Big Red Car here on an early Thursday. Hope you are well. God help the Carolinas.

Much of life is about getting beyond its first draft. A writer develops a first draft subject to a lot of self-editing and then sends it to a professional editor.

That editor will undertake the following Stations of the Cross:

 1. Three developmental edits focused on ensuring the story is really a story and that it contains a theme, a plot, a story arc, interesting characters good and bad, tons of conflict, a conflict resolution and a denouement.

Each time the editor finishes their edit, the writer will revise the piece. It looks like this: “BRC REV after DE 1” meaning this is the BRC’s revision of the editor’s first developmental edit.

 2. When the developmental edits are finished, then the editor will go through a copy edit looking for grammar changes. This is going from a rake to a comb.

 3. When the CE is finished, the editor will make a final proofread.

 4. Happy with the final story, the writer will mark it “FINAL” and send it out to be considered by publishers.

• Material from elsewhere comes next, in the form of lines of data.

(** What the three upserts do to the metadata of a policy: the two
    back-reference labels and the description are set. *)
Definition stamp (service : corev1.Service) (description : string) (meta : metav1.ObjectMeta)
  : metav1.ObjectMeta :=
  metav1.SetMetaDataAnnotation (setBackReferences meta service) GardenerDescription description.

(** The object an upsert starts from: the stored one, or a new one. *)
Definition startingPoint (t : TaskFn) (c : Cluster) : networkingv1.NetworkPolicy :=
  default (networkingv1.newNetworkPolicy (taskObjectMeta t))
    (networkPolicies c !! taskTarget t).

(** Whether every port of a list names its protocol. *)
Definition haveProtocols (ports : list networkingv1.NetworkPolicyPort) : bool :=
  forallb (λ port, bool_decide (networkingv1.Protocol port ≠ None)) ports.

(** The tasks of a reconciliation, in the order in which
    [reconcileDesiredPolicies] appends them: for the ports of the Service,
    for the allowed ports of the custom pod label selector, for the world. *)
Definition desiredTasks (service : corev1.Service) (namespaceNames : gset string)
    (ports : list networkingv1.NetworkPolicyPort) : list TaskFn :=
  ((policyPortOf <$> corev1.Ports (corev1.Spec service))
     ≫= tasksForPort service namespaceNames "")
  ++ (ports ≫= tasksForPort service namespaceNames
                 (annotationValue service NetworkingFromPolicyPodLabelSelector))
  ++ (if annotation service NetworkingFromWorldToPorts is Some _
      then [fromWorldTask service] else []).

Module MoreFixtures.

(** [svc1] with a custom pod label selector whose allowed ports are the JSON
    text [[{}]]: one port without protocol and without number. *)
Definition svcAllowedBare : corev1.Service :=
  Fixtures.serviceIn "ns1" "svc1"
    {[ NetworkingFromPolicyPodLabelSelector := "scrape";
       NetworkingFromPolicyAllowedPorts := "[{}]" ]} [] None
    (Some {[ "app" := "foo" ]}) [Fixtures.servicePort "TCP" (intstr.FromInt 80)].

(** [svc1] with a from-world annotation that opens no port. *)
Definition svcWorld : corev1.Service :=
  Fixtures.serviceIn "ns1" "svc1" {[ NetworkingFromWorldToPorts := "[]" ]} [] None
    (Some {[ "app" := "foo" ]}) [Fixtures.servicePort "TCP" (intstr.FromInt 80)].

End MoreFixtures.

Module FaultFixtures.

Definition withFaults (c : Cluster) (f : Request → option error) : Cluster :=
  {| services := services c; namespaces := namespaces c;
     networkPolicies := networkPolicies c; faults := f; journal := journal c |}.

(** The store of Scenario A when it refuses every patch of finalizers. *)
Definition clusterNoPatch : Cluster :=
  withFaults Fixtures.clusterA
    (λ req, match req with
            | PatchFinalizers _ _ => Some (ErrStore "forbidden")
            | _ => None
            end).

 5. The publisher will likely repeat the entire process — publishers’ editors can be extraordinarily good.

In this manner, the story goes from a lump of wet, unformed clay to a bit of fine, elegant china by iterative edits.

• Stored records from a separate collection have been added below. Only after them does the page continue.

Lemma createTrustStoreIfNecessary_adds_folder (fs : FS) :
  let fs' := snd (TrustStore.createTrustStoreIfNecessary process fs) in
  fs' = fs
  ∨ ∃ folder, trustStoreFolder process = Some folder
              ∧ fs !! folder = None ∧ fs' = <[folder := Directory]> fs.
Proof.
  pose proof (createTrustStoreIfNecessary_effect process fs) as Heffect.
  destruct (TrustStore.createTrustStoreIfNecessary process fs) as [[folder|e] fs1].
  - destruct Heffect as [_ Hreturned].
    destruct (Hreturned folder eq_refl) as (Hfolder & _ & [->|[Hout ->]]);
      [by left|]. right. by exists folder.
  - destruct Heffect as [Hthrown _]. left. simpl. by apply (Hthrown e).
Qed.

End ModuleVerifierEffects.

(** X12.  The first failing entry decides: when the signature document
    parses and the content checks of the entries before some entry pass,
    a result that this entry returns is the verdict of [verify], and an
    exception that it throws is thrown by [verify]; the later entries, the
    verifiers, the manifest and the trust store are not consulted and the
    file system is left as it was. *)
Theorem first_failing_entry_decides `{Runtime} `{ModuleVerifier.Collaborators}
    (process : Process) (dir : string) (relFilesOnDisk : list string)
    (expectedPackageName : string) (fs : FS)
    (signature : ModuleVerifier.SignatureInfo)
    (before after : list ModuleVerifier.SignatureEntry.t)
    (entry : ModuleVerifier.SignatureEntry.t) :
  let context :=
    {| ModuleVerifier.dir := dir;
       ModuleVerifier.relFilesOnDisk := relFilesOnDisk;
       ModuleVerifier.expectedPackageName := expectedPackageName |} in
  signature_document dir fs signature →
  ModuleVerifier.entries signature = before ++ entry :: after →
  Forall (λ e, ModuleVerifier.SignatureEntry.verify e context fs = Returned None)
         before →
  (∀ failure,
     ModuleVerifier.SignatureEntry.verify entry context fs
       = Returned (Some failure) →
     ModuleVerifier.verify process dir relFilesOnDisk expectedPackageName fs
     = (Returned failure, fs))
  ∧ (∀ e,
       ModuleVerifier.SignatureEntry.verify entry context fs = Thrown e →
       ModuleVerifier.verify process dir relFilesOnDisk expectedPackageName fs
       = (Thrown e, fs)).
Proof.
  intros context Hdoc Hentries Hbefore.
  pose proof (verify_before_signature_check process dir relFilesOnDisk
                expectedPackageName fs signature Hdoc) as Hrun.
  simpl in Hrun. fold context in Hrun.
  rewrite Hentries, verify_entries_first in Hrun by done.
  split.
  - intros failure Hentry. by rewrite Hentry in Hrun.
  - intros e Hentry. by rewrite Hentry in Hrun.
Qed.

Lemma first_failing_entry_decides_witness :
  let fs :=
    <["/p/a.txt" := File "ho"]>
      (Example.package Example.manifest
         (Example.signed "alice" (Example.message Example.manifest))) in
  ModuleVerifier.verify (H := Reference.runtime)
    (H0 := Double.collaborators (Example.document Example.manifest))
    (Example.linux (Some "/home/u")) "/p" Example.found "p" fs
  = (Returned (ModuleVerifier.result Compromised
       (Some "a.txt does not have content that was signed for (mismatched hash)")
       "p" None), fs).
Proof.
  intros fs.
  apply (first_failing_entry_decides (H := Reference.runtime)
           (H0 := Double.collaborators (Example.document Example.manifest))
           (Example.linux (Some "/home/u")) "/p" Example.found "p" fs
           {| ModuleVerifier.entries := Example.document Example.manifest;
              ModuleVerifier.signature :=
                "alice signed " +:+ Example.message Example.manifest |}
           []
           [Double.identityEntry Example.alice]
           (Double.filesEntry (H := Reference.runtime) Example.tags
              (Example.listing Example.manifest))).
  - eexists. split; [vm_compute; reflexivity|]. reflexivity.
  - reflexivity.
  - constructor.
  - vm_compute. reflexivity.
Defined.

(** X13.  A document from which no identity can be taken is compromised:
    when the signature document parses and every content check passes,
    [verify] returns [Compromised] with the reason
    [No identity information in signature.json] if no entry provides an
    identity (as when the document has no entry at all), and with the
    reason [Unknown identity in signature.json] if the first identity
    provided has neither member populated.  No verifier is consulted and
    the file system is left as it was. *)
Theorem identity_is_required `{Runtime} `{ModuleVerifier.Collaborators}
    (process : Process) (dir : string) (relFilesOnDisk : list string)
    (expectedPackageName : string) (fs : FS)
    (signature : ModuleVerifier.SignatureInfo) :
  signature_document dir fs signature →
  entries_pass {| ModuleVerifier.dir := dir;
                  ModuleVerifier.relFilesOnDisk := relFilesOnDisk;
                  ModuleVerifier.expectedPackageName := expectedPackageName |}
               signature fs →
  (Forall (λ e, ModuleVerifier.SignatureEntry.getIdentity e = None)
          (ModuleVerifier.entries signature) →
   ModuleVerifier.verify process dir relFilesOnDisk expectedPackageName fs
   = (Returned
        {| ModuleVerificationResult.status := Compromised;
           ModuleVerificationResult.reason := Some "No identity information in signature.json";
           ModuleVerificationResult.packageName := expectedPackageName;
           ModuleVerificationResult.untrustedIdentity := None;
           ModuleVerificationResult.untrustedPackageVersion := None;
           ModuleVerificationResult.isPrivate := None |},
      fs))
  ∧ (∀ identity,
       extracted signature identity →
       keybaseUser identity = None → pgpPublicKeyUrl identity = None →
       ModuleVerifier.verify process dir relFilesOnDisk expectedPackageName fs
       = (Returned
            {| ModuleVerificationResult.status := Compromised;
               ModuleVerificationResult.reason := Some "Unknown identity in signature.json";
               ModuleVerificationResult.packageName := expectedPackageName;
               ModuleVerificationResult.untrustedIdentity := None;
               ModuleVerificationResult.untrustedPackageVersion := None;
               ModuleVerificationResult.isPrivate := None |},
          fs)).
Proof.
  intros Hdoc Hpass.
  pose proof (verify_before_signature_check process dir relFilesOnDisk
                expectedPackageName fs signature Hdoc) as Hrun.
  simpl in Hrun. rewrite (verify_entries_pass _ _ _ Hpass) in Hrun.
  split.
  - intros Hnone. by rewrite (find_identity_none _ Hnone) in Hrun.
  - intros identity Hid Huser Hurl.
    rewrite (find_identity_extracted _ _ Hid) in Hrun.
    unfold ModuleVerifier.verifier_for in Hrun. by rewrite Huser, Hurl in Hrun.
Qed.

Lemma identity_is_required_witness :
  let fs := Example.package Example.manifest (Example.signed "alice" "") in
  ModuleVerifier.verify (H := Reference.runtime) (H0 := Double.collaborators [])
    (Example.linux (Some "/home/u")) "/p" Example.found "p" fs
  = (Returned
       {| ModuleVerificationResult.status := Compromised;
          ModuleVerificationResult.reason := Some "No identity information in signature.json";
          ModuleVerificationResult.packageName := "p";
          ModuleVerificationResult.untrustedIdentity := None;
          ModuleVerificationResult.untrustedPackageVersion := None;
          ModuleVerificationResult.isPrivate := None |},
     fs).
Proof.
  intros fs.
  apply (identity_is_required (H := Reference.runtime)
           (H0 := Double.collaborators [])
           (Example.linux (Some "/home/u")) "/p" Example.found "p" fs
           {| ModuleVerifier.entries := [];
              ModuleVerifier.signature := "alice signed " |}).
  - eexists. split; [vm_compute; reflexivity|]. reflexivity.
  - constructor.
  - constructor.
Defined.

Business planning and running a business can benefit from this mindset.

First Draft of business plan

When you are creating a business plan – Vision, Mission, Strategy, Tactics, Objectives, Project Plan – attack the writing in much the same manner – write it, developmental edits, revisions, copy edit, proofread.

In this manner you will also create another benefit, your team — the ones who participate in the editing process, in particular — will get the plan and have its fingerprints on the murder weapon of its refinement.

They will also take ownership of every one of their revisions to the plan thereby making the plan a baby with multiple godparents.

This is a subtle and sophisticated way to get the team on board.

The challenge for the CEO or the plan author is to prevent the process from becoming an unending debate which continuously resets to the starting line with every draft. In a story, the setting, the characters, the conflict are set even though the plot may be flexible and fluid.

You want the right pieces of the plan to be moving while keeping the guardrails in place to ensure the movement is forward rather than to the sides, tangential, or backwards.

You will get the feel of it as you do it. Follow your instincts.

There is also nothing wrong with doing it quickly. When writing, the time to edit is a function of the complexity and length of the story. The entire process for a 5,000 word short story may take less than three days with the editor and the author emailing edits and revisions back and forth.

Every plan is a story. Be a storyteller.

But, hey, what the Hell do I really know anyway? I’m just a Big Red Car. That’s my story and I’m sticking to it.